Boy, this is dumb...

Expect a parody later like my one with the Word on the Street being "Donations"...

Who wants to bet Sonia Manzano left the show in protest? I think it's quite plausible...

I would have understood the 30 minute format if they got rid of AFFS and ETM and just had them packaged as a separate show. Actually would have been like the old cartoons with 1 Bugs Bunny, 1 Road Runner or somesuch, and then a 5 or so minute sketch in between. Then a 10-12 minutes street story followed by letter/number of the day, without block formats, so more stuff could be put in. Yeah, not fun but could have stomached it.

But, HBO?

HBO???

It's not on everyone's basic cable, not everyone even has cable and...it's HBO!

I'd rather have it on a show that generally is family friendly rather than that. I mean, I'd put it on ESPN before I'd put it there, because you could then have sports themes centered around the other stuff.
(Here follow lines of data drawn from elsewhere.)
Lemma no_valid_keeps root m0 bad : op_keeps root (no_valid m0 bad).
Proof.
  split.
  - intros m k l op ops f f' HT HB HN HM Hf He [H1 H2 H3 H4 H5 H6].
    pose proof (op_effect_links _ _ _ _ _ He) as Hlinks. pose proof (head_label _ _ _ _ _ HB) as Hl.
    assert (Htd : forall x l', todo ops x l' -> todo ((k, l, op) :: ops) x l') by (intros x l' H; by right).
    destruct (no_confirm m k f f' op Hf He) as [Hd Hlia]; [|done|by apply (mk_infos _ _ HM)|].
    { intros s ->. apply (H1 k s). rewrite Hl. left. }
    assert (Hdc : forall x, dc (<[k := f']> m) x = dc m x).
    { intros x. rewrite dc_upd. destruct (decide (x = k)) as [->|]; [|done]. by rewrite Hd, (dc_at _ _ _ Hf). }
    split.
    + intros x s H. by eapply H1, Htd.
    + intros p c. rewrite !Hdc, (upd_children _ _ _ _ Hf Hlinks). apply H2.
    + intros x. by rewrite Hdc.
    + intros x s H. by apply H4, Htd.
    + intros x Hx. rewrite lia_upd. destruct (decide (x = k)) as [->|]; [|by apply H5].
      destruct Hlia as [->|(s & a' & -> & _)]; [rewrite <-(lia_at _ _ _ Hf); by apply H5|].
      destruct (Hx s). apply H4. rewrite Hl. left.
    + intros x s Hb Hx. rewrite (upd_dom _ _ _ _ Hf) in Hx. rewrite lia_upd.
      destruct (decide ((x, LMarkInvalid s) = (k, l))) as [Heq|Hne].
      * simplify_eq. right. rewrite decide_True by done. destruct op; simplify_eq/=. destruct He as [_ ->].
        eexists. split; [done|]. destruct (latest_invalid_ancestor f); lia.
      * destruct (H6 x s Hb Hx) as [H|(a' & Ha' & ?)]; [left; by eapply todo_tail|right].
        destruct (decide (x = k)) as [->|]; [|eauto]. rewrite (lia_at _ _ _ Hf) in Ha'.
        destruct Hlia as [->|(s' & a2 & -> & Ha2 & _ & Hmax)]; [eauto|]. specialize (Hmax _ Ha').
        exists a2. split; [done|lia].
  - intros m k l op ops HT Hk [H1 H2 H3 H4 H5 H6].
    assert (Htd : forall x l', todo ops x l' -> todo ((k, l, op) :: ops) x l') by (intros x l' H; by right).
    split; try done.
    + intros x s H. by eapply H1, Htd.
    + intros x s H. by apply H4, Htd.
    + intros x s Hb Hx. destruct (H6 x s Hb Hx) as [H|?]; [|auto]. left. eapply todo_tail; [exact H|].
      intros [= -> _]. destruct Hx. congruence.
Qed.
The same way our kids in church have change wars and other cute little contests that are fun for them with the Gospel message to draw them in, the sports and games could be centered around helping them learn important basic stuff.

It wouldn't be great, it would probably stink, but it still wouldn't be HBO.

Not quite the rant of some others, but such a comical rant is more my style than the extreme anger of some.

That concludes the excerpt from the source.